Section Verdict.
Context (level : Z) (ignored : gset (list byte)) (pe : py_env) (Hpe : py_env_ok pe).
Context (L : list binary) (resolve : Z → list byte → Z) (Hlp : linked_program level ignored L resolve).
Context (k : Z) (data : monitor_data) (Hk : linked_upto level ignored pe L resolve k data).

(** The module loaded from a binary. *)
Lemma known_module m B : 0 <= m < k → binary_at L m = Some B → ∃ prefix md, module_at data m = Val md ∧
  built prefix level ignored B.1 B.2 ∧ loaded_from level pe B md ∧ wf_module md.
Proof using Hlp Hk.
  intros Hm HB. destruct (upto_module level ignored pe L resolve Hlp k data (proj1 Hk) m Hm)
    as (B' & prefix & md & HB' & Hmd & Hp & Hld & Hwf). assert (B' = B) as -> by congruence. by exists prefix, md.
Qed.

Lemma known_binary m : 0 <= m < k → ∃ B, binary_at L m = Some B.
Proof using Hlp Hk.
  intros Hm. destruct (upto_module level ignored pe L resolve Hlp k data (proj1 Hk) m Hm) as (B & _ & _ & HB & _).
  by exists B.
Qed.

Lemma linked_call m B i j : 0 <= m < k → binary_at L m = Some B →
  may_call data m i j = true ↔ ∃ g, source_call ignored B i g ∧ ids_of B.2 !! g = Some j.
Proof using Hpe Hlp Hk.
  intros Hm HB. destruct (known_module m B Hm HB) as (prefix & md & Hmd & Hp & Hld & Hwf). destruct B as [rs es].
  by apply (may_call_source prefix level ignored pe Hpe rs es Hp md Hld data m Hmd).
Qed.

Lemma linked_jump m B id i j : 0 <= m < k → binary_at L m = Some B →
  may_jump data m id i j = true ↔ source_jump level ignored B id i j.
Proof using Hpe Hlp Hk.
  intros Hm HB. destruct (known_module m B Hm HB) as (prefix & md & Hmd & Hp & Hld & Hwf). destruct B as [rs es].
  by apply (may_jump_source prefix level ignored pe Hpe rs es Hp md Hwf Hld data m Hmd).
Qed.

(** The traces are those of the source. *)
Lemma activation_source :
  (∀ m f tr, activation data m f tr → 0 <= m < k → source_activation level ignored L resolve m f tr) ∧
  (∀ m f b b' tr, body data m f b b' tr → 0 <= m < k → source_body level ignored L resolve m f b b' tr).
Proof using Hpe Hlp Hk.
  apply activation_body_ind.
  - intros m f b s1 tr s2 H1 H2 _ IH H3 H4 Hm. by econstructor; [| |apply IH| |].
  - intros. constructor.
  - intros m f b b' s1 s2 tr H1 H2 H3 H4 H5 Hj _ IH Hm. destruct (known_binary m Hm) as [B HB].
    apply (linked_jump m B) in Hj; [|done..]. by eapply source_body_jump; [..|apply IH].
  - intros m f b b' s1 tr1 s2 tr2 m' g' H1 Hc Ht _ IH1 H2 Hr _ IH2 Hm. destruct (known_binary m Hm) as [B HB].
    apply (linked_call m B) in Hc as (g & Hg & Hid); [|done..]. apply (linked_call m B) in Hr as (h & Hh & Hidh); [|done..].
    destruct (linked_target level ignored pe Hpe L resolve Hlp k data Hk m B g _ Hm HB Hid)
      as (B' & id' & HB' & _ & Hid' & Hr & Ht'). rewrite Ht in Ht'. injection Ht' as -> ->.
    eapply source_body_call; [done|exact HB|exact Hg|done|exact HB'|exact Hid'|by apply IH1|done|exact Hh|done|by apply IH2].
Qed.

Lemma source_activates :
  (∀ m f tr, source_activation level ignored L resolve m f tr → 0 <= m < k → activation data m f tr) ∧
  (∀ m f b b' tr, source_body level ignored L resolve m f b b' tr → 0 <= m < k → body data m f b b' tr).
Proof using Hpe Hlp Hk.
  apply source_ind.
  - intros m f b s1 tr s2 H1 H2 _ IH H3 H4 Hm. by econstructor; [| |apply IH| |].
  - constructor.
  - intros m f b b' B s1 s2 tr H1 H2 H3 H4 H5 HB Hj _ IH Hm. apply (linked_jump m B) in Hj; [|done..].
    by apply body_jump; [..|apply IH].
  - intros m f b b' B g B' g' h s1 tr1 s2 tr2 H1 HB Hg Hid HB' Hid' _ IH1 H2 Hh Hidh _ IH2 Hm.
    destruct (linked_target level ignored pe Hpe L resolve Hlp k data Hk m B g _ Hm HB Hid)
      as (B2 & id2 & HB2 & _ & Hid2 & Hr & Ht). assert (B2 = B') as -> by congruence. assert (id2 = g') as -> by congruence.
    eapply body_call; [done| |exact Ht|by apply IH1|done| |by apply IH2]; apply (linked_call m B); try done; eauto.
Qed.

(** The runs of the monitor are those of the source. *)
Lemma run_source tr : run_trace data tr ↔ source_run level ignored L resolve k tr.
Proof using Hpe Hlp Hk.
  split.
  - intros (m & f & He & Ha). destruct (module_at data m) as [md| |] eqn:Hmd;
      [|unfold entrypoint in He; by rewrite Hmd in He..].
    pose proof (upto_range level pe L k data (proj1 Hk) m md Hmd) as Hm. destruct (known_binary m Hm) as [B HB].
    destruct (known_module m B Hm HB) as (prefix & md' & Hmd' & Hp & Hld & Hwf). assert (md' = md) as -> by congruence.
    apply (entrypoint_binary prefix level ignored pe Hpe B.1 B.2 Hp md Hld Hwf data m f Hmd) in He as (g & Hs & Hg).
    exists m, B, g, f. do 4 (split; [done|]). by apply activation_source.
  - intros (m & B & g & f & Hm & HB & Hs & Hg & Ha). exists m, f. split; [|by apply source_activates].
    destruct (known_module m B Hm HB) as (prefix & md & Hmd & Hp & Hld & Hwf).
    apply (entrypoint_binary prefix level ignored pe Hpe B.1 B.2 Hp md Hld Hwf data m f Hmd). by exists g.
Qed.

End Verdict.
- - -
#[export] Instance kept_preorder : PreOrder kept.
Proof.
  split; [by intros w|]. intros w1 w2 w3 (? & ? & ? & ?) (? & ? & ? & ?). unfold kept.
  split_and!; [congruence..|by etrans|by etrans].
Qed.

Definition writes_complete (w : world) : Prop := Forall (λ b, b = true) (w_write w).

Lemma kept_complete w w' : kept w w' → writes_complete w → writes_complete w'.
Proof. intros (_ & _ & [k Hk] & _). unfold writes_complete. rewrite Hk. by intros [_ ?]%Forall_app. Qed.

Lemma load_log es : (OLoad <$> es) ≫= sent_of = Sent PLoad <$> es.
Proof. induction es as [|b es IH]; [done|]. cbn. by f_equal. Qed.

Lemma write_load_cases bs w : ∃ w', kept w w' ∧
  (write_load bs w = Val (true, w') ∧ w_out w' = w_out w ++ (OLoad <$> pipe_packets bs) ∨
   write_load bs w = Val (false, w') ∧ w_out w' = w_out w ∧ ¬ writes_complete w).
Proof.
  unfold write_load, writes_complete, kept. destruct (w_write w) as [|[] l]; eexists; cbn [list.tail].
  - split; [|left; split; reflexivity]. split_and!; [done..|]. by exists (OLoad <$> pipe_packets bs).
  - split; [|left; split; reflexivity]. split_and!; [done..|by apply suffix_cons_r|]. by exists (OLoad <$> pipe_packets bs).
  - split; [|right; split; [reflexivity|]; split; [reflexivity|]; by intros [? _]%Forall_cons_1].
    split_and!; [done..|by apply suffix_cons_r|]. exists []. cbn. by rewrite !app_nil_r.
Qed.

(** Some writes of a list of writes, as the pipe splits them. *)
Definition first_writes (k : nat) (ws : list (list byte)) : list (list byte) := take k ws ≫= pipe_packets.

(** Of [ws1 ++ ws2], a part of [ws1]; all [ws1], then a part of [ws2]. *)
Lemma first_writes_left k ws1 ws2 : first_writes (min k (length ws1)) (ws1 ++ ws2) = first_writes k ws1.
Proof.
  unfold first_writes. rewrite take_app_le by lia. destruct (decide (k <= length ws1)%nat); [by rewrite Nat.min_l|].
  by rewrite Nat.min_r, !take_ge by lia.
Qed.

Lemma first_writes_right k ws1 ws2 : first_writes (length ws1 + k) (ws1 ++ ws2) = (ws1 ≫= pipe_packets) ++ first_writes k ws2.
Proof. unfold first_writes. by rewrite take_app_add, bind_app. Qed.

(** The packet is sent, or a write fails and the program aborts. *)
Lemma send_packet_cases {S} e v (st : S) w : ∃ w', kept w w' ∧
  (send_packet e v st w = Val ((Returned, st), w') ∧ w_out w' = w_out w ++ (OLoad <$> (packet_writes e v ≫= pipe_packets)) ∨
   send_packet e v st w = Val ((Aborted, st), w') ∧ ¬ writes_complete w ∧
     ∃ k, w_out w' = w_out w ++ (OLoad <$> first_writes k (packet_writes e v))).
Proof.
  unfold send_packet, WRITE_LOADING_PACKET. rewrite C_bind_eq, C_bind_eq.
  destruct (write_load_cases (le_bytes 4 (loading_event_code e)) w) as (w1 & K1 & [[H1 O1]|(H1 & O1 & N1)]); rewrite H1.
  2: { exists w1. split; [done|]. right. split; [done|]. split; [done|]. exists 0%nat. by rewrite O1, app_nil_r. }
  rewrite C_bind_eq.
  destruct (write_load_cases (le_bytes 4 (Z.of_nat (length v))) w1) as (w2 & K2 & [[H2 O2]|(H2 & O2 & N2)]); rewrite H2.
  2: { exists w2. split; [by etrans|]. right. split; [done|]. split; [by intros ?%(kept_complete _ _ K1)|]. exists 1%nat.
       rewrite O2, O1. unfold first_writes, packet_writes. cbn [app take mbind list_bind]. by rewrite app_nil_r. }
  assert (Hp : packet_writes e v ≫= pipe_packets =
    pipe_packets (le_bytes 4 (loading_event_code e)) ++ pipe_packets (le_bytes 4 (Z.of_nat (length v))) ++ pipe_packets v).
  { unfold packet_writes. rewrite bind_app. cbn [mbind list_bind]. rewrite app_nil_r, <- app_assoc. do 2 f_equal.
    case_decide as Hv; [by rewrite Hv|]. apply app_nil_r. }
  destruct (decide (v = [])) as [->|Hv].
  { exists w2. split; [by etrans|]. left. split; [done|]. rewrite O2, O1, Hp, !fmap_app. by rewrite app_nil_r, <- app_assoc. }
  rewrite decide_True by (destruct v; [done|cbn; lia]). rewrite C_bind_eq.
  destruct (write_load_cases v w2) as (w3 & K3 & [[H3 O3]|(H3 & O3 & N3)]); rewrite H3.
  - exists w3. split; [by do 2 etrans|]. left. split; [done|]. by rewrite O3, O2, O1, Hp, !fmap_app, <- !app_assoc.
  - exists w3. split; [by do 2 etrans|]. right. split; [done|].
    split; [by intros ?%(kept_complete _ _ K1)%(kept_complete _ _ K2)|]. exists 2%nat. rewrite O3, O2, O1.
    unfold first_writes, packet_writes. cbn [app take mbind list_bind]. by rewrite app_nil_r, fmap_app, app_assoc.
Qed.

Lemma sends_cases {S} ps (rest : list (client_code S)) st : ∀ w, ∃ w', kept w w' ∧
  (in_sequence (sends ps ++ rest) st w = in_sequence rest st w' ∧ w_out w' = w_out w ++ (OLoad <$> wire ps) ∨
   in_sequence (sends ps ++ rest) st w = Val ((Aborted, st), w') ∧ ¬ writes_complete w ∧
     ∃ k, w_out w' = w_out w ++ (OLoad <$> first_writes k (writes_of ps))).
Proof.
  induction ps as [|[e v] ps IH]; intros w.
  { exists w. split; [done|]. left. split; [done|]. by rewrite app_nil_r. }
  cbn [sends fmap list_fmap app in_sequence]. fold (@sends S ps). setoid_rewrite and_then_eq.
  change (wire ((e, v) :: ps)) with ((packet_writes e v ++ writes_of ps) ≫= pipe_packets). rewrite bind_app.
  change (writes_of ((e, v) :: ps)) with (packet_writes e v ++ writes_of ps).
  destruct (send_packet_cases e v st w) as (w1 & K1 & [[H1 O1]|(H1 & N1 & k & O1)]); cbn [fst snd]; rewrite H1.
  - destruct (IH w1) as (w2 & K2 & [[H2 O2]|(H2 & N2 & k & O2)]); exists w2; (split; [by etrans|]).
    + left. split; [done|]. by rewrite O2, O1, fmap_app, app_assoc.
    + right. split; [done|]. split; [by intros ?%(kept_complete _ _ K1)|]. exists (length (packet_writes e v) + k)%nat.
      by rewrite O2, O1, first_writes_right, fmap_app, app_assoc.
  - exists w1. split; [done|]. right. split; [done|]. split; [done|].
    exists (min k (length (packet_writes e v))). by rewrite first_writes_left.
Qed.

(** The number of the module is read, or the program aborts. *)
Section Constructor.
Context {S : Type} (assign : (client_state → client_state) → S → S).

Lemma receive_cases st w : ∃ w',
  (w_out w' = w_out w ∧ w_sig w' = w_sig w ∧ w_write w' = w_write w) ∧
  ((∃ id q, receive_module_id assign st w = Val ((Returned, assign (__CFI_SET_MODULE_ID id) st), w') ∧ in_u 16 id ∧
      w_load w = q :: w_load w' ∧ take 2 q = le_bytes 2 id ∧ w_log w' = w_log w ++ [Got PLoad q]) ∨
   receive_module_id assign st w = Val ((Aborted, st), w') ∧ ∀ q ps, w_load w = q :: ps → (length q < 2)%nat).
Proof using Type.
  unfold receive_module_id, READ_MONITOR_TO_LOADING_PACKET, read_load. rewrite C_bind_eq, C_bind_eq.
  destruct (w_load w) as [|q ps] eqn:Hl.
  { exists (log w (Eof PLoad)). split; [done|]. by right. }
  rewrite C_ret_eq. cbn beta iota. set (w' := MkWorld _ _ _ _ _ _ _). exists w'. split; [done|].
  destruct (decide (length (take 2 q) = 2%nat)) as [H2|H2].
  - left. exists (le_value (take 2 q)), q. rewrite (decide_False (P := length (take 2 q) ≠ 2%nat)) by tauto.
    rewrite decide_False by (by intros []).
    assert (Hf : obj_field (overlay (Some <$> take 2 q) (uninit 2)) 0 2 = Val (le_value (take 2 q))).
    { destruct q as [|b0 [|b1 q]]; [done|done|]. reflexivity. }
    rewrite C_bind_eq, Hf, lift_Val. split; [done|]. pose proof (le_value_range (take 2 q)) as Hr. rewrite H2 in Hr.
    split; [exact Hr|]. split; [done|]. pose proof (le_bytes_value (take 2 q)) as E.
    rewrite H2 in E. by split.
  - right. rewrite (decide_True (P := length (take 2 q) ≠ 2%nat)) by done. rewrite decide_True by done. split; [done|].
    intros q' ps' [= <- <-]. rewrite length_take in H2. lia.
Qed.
- - -
§ YOUR ASSIGNMENT: From the records above, copy only the lines starting with the line that holds "- intros (m & B" and going on through the line that holds "End Verdict.", exactly as written.

§ ANSWER TO THIS EXERCISE:
  - intros (m & B & g & f & Hm & HB & Hs & Hg & Ha). exists m, f. split; [|by apply source_activates].
    destruct (known_module m B Hm HB) as (prefix & md & Hmd & Hp & Hld & Hwf).
    apply (entrypoint_binary prefix level ignored pe Hpe B.1 B.2 Hp md Hld Hwf data m f Hmd). by exists g.
Qed.

End Verdict.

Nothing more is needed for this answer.